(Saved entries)
Example sha1_two_blocks :
  mbedtls_sha1_ret (cstr "abcdbcdecdefdefgefghfghighijhijkijkljklmklmnlmnomnopnopq") =
  (0, [0x84; 0x98; 0x3E; 0x44; 0x1C; 0x3B; 0xD2; 0x6E; 0xBA; 0xAE;
       0x4A; 0xA1; 0xF9; 0x51; 0x29; 0xE5; 0xE5; 0x46; 0x70; 0xF1]).
Proof. vm_compute. reflexivity. Qed.

(** ** FIPS 180-4 *)

Definition fips_f (t : nat) (x y z : Z) : Z :=
  if (t <? 20)%nat then Z.lxor (Z.land x y) (Z.land (Z.lnot x) z)
  else if (t <? 40)%nat then Z.lxor x (Z.lxor y z)
  else if (t <? 60)%nat then Z.lxor (Z.land x y) (Z.lxor (Z.land x z) (Z.land y z))
  else Z.lxor x (Z.lxor y z).

Definition fips_K (t : nat) : Z :=
  if (t <? 20)%nat then 0x5a827999 else if (t <? 40)%nat then 0x6ed9eba1
  else if (t <? 60)%nat then 0x8f1bbcdc else 0xca62c1d6.

(** The next word of the message schedule, from the words so far. *)
Definition next_word (W : list Z) : Z :=
  let t := length W in
  rotl 32 1 (Z.lxor (Z.lxor (Z.lxor W.[t - 3] W.[t - 8]) W.[t - 14]) W.[t - 16]).

(** The working variables [a] to [e]. *)
Definition fips_round (t : nat) (w : Z) (r : list Z) : list Z :=
  match r with
  | [a; b; c; d; e] => [u32 (rotl 32 5 a + fips_f t b c d + e + fips_K t + w); a; rotl 32 30 b; c; d]
  | _ => r
  end.

Definition fips_rounds (W : list Z) (n : nat) (r : list Z) : list Z :=
  fold_left (fun r t => fips_round t W.[t] r) (seq 0 n) r.

Definition fips_compress (H block : list Z) : list Z :=
  zip_with (fun h r => u32 (h + r)) H (fips_rounds (schedule next_word (block_words block) 64) 80 H).

Definition fips_sha1 (msg : list Z) : list Z :=
  concat (map (be_bytes 4)
    (iterated_hash 64 fips_compress sha1_iv 8 (be_bytes 8 (8 * Z.of_nat (length msg))) msg)).

(** ** The macros *)

Lemma sha1_S_rotl x n : is_u32 x -> 0 < n < 32 -> S x n = rotl 32 n x.
Proof. exact (masked_rotl x n). Qed.

(** The code's [F] and [K] of round [t]. *)
Definition code_F (t : nat) : Z -> Z -> Z -> Z :=
  if (t <? 20)%nat then F_1 else if (t <? 40)%nat then F_2 else if (t <? 60)%nat then F_3 else F_2.

Lemma code_F_fips t x y z : code_F t x y z = fips_f t x y z.
Proof.
  unfold code_F, fips_f.
  repeat (match goal with |- context [(t <? ?n)%nat] => destruct (t <? n)%nat end);
    apply Z.bits_inj'; intros i Hi; unfold F_1, F_2, F_3;
    rewrite ?Z.lor_spec, ?Z.lxor_spec, ?Z.land_spec, ?Z.lor_spec, ?Z.lxor_spec, ?Z.land_spec,
      ?Z.lnot_spec by exact Hi; btauto.
Qed.

(** One expansion of the macro is one round of the standard, seen from the next
    rotation. *)
Lemma sha1_P_round F t r x A :
  (r < 5)%nat -> length A = 5%nat -> words32 A -> (forall x y z, F x y z = fips_f t x y z) ->
  view 5 (Datatypes.S r) (P F (fips_K t) (rot 5 r 0) (rot 5 r 1) (rot 5 r 2) (rot 5 r 3) (rot 5 r 4) x A)
  = fips_round t x (view 5 r A).
Proof.
  intros Hr Hl HA HF. unfold P. rewrite HF.
  do 5 (destruct A as [|? A]; [discriminate Hl|]). destruct A; [|discriminate Hl].
  unfold words32 in HA. rewrite !Forall_cons in HA. destruct HA as (? & ? & ? & ? & ? & _).
  do 5 (destruct r as [|r];
    [cbn -[u32 Z.add fips_f fips_K S rotl]; rewrite !sha1_S_rotl by (assumption || lia);
     repeat match goal with |- _ :: _ = _ :: _ => f_equal end; try reflexivity; f_equal; lia|]). lia.
Qed.

Lemma sha1_P_words F K a b c d e x A :
  words32 A -> words32 (P F K a b c d e x A).
Proof.
  intros H. unfold P.
  assert (H1 : words32 (<[e := u32 (A.[e] + (S A.[a] 5 + F A.[b] A.[c] A.[d] + K + x))]> A))
    by (apply Forall_insert; [exact H|apply u32_range]).
  apply Forall_insert; [exact H1|]. rewrite sha1_S_rotl by (auto with words || lia).
  apply rotl_word; [apply nth_word, H1|lia].
Qed.

Lemma sha1_P_length F K a b c d e x A : length (P F K a b c d e x A) = length A.
Proof. unfold P. rewrite !length_insert. reflexivity. Qed.

(** ** The message words and the loop *)

Lemma lxor_u32 x y : is_u32 x -> is_u32 y -> is_u32 (Z.lxor x y).
Proof. apply (word_lxor 32). lia. Qed.

Lemma sha1_next_word_range l : words32 l -> is_u32 (next_word l).
Proof. intros H. apply (rotl_word 32 1); [repeat apply lxor_u32; auto with words|lia]. Qed.

Section process.
Context (H0 M : list Z) (HM : words32 M) (HMl : length M = 16%nat).
Context (HH : words32 H0) (HHl : length H0 = 5%nat).

Let W := schedule next_word M 64.

Lemma W_words : words32 W.
Proof. apply (schedule_words next_word 32); [exact sha1_next_word_range|exact HM]. Qed.

Lemma W_next t :
  (16 <= t < 80)%nat -> W.[t] = S (Z.lxor (Z.lxor (Z.lxor W.[t - 3] W.[t - 8]) W.[t - 14]) W.[t - 16]) 1.
Proof.
  intros Ht. rewrite sha1_S_rotl by (repeat apply lxor_u32; auto using W_words with words || lia).
  unfold W at 1. rewrite schedule_nth by lia. fold W. unfold next_word.
  rewrite length_take, Nat.min_l by (unfold W; rewrite schedule_length; lia).
  rewrite !nth_take_lt by lia. reflexivity.
Qed.

(** After [t] rounds; the ring holds the last sixteen words. *)
Record loop_inv (t : nat) (AW : list Z * list Z) : Prop := {
  loop_A_length : length (fst AW) = 5%nat;
  loop_A_words : words32 (fst AW);
  loop_W_length : length (snd AW) = 16%nat;
  loop_W s : (s < 16 \/ s < t)%nat -> (t <= s + 16)%nat -> (snd AW).[s mod 16] = W.[s];
  loop_view : view 5 t (fst AW) = fips_rounds W t H0 }.

(** The word of round [t], and the ring after it. *)
Lemma message_word_spec t AW :
  (t < 80)%nat -> loop_inv t AW ->
  let '(x, V) := message_word t (snd AW) in
  x = W.[t] /\ length V = 16%nat /\
  forall s, (s < 16 \/ s < Datatypes.S t)%nat -> (Datatypes.S t <= s + 16)%nat -> V.[s mod 16] = W.[s].
Proof.
  intros Ht [_ _ HV HW _]. unfold message_word. destruct (Nat.ltb_spec t 16) as [Hlt|Hge].
  - rewrite <- (HW t) by lia. rewrite Nat.mod_small by lia. split; [reflexivity|]. split; [exact HV|].
    intros s Hs1 Hs2. apply HW; lia.
  - assert (Hv : forall d, (0 < d <= 16)%nat -> (snd AW).[(t - d) mod 16] = W.[t - d]) by (intros; apply HW; lia).
    unfold R. replace (t mod 16)%nat with ((t - 16) mod 16)%nat
      by (rewrite <- (Nat.Div0.mod_add (t - 16) 1 16); f_equal; lia).
    rewrite !Hv, <- W_next by lia. split; [reflexivity|]. rewrite length_insert. split; [exact HV|].
    intros s Hs1 Hs2. pose proof (Nat.mod_upper_bound (t - 16) 16 ltac:(lia)).
    destruct (decide (s = t)) as [->|Hne].
    + replace (t mod 16)%nat with ((t - 16) mod 16)%nat
        by (rewrite <- (Nat.Div0.mod_add (t - 16) 1 16); f_equal; lia).
      apply nth_insert_eq. lia.
    + rewrite nth_insert_ne; [apply HW; lia|].
      intros He. pose proof (Nat.div_mod_eq s 16). pose proof (Nat.div_mod_eq (t - 16) 16). lia.
Qed.

Definition nth_round (AW : list Z * list Z) (t : nat) : list Z * list Z :=
  round (code_F t) (fips_K t) (rot 5 t 0) (rot 5 t 1) (rot 5 t 2) (rot 5 t 3) (rot 5 t 4) t AW.

Lemma sha1_nth_round_inv t AW : (t < 80)%nat -> loop_inv t AW -> loop_inv (Datatypes.S t) (nth_round AW t).
Proof.
  intros Ht Hinv. pose proof (message_word_spec t AW Ht Hinv) as Hmw.
  destruct AW as [A V]. destruct Hinv as [HA HAw HV HW Hview]. cbn [fst snd] in *.
  unfold nth_round, round. destruct (message_word t V) as [x V']. destruct Hmw as (-> & HV' & HW').
  split; cbn [fst snd]; auto using sha1_P_words.
  - rewrite sha1_P_length. exact HA.
  - unfold fips_rounds. rewrite seq_S, fold_left_app. cbn [fold_left Nat.add].
    fold (fips_rounds W t H0). rewrite <- Hview, <- (view_mod 5 t), view_mod_S by lia.
    rewrite <- !(rot_mod 5 t) by lia.
    apply sha1_P_round; [apply Nat.mod_upper_bound; lia|exact HA|exact HAw|apply code_F_fips].
Qed.

(** Twenty rounds of the code. *)
Lemma five_rounds_inv F K t AW :
  (t mod 5 = 0)%nat -> (t + 5 <= 80)%nat ->
  (forall j, (j < 5)%nat -> code_F (t + j) = F /\ fips_K (t + j) = K) ->
  loop_inv t AW -> loop_inv (t + 5) (five_rounds F K AW t).
Proof.
  intros Hm Ht HFK Hinv.
  assert (Hn : forall j AW, (j < 5)%nat -> loop_inv (t + j) AW ->
    loop_inv (t + Datatypes.S j)
      (round F K (rot 5 j 0) (rot 5 j 1) (rot 5 j 2) (rot 5 j 3) (rot 5 j 4) (t + j) AW)).
  { intros j AW' Hj Hi. apply sha1_nth_round_inv in Hi; [|lia]. unfold nth_round in Hi.
    destruct (HFK j Hj) as [HF HK]. rewrite HF, HK in Hi.
    rewrite Nat.add_succ_r. rewrite <- !(rot_mod 5 (t + j)) in Hi by lia.
    replace ((t + j) mod 5)%nat with j in Hi; [exact Hi|].
    rewrite <- Nat.Div0.add_mod_idemp_l, Hm. symmetry. apply Nat.mod_small. exact Hj. }
  unfold five_rounds. rewrite <- (Nat.add_0_r t) in Hinv.
  apply (Hn 4%nat), (Hn 3%nat), (Hn 2%nat), (Hn 1%nat), (Hn 0%nat); lia || exact Hinv.
Qed.

Lemma twenty_rounds_inv F K g AW :
  (g < 4)%nat -> (forall j, (j < 20)%nat -> code_F (20 * g + j) = F /\ fips_K (20 * g + j) = K) ->
  loop_inv (20 * g) AW ->
  loop_inv (20 * g + 20)
    (fold_left (five_rounds F K) [20 * g; 20 * g + 5; 20 * g + 10; 20 * g + 15]%nat AW).
Proof.
  intros Hg HFK Hinv. cbn [fold_left].
  assert (Hn : forall i AW, (i < 4)%nat -> loop_inv (20 * g + 5 * i) AW ->
    loop_inv (20 * g + 5 * Datatypes.S i) (five_rounds F K AW (20 * g + 5 * i))).
  { intros i AW' Hi H. replace (20 * g + 5 * Datatypes.S i)%nat with (20 * g + 5 * i + 5)%nat by lia.
    apply five_rounds_inv; [|lia| |exact H].
    - replace (20 * g + 5 * i)%nat with ((4 * g + i) * 5)%nat by lia. apply Nat.Div0.mod_mul.
    - intros j Hj. rewrite <- Nat.add_assoc. apply HFK. lia. }
  replace (20 * g)%nat with (20 * g + 5 * 0)%nat in Hinv by lia.
  apply (Hn 0%nat) in Hinv; [|lia]. apply (Hn 1%nat) in Hinv; [|lia].
  apply (Hn 2%nat) in Hinv; [|lia]. apply (Hn 3%nat) in Hinv; [|lia].
  rewrite Nat.mul_0_r, Nat.add_0_r in Hinv. exact Hinv.
Qed.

[Brief]:
Scan the data above. Return every line with "then" in it.

[Output below]:
  if (t <? 20)%nat then Z.lxor (Z.land x y) (Z.land (Z.lnot x) z)
  else if (t <? 40)%nat then Z.lxor x (Z.lxor y z)
  else if (t <? 60)%nat then Z.lxor (Z.land x y) (Z.lxor (Z.land x z) (Z.land y z))
  if (t <? 20)%nat then 0x5a827999 else if (t <? 40)%nat then 0x6ed9eba1
  else if (t <? 60)%nat then 0x8f1bbcdc else 0xca62c1d6.
  if (t <? 20)%nat then F_1 else if (t <? 40)%nat then F_2 else if (t <? 60)%nat then F_3 else F_2.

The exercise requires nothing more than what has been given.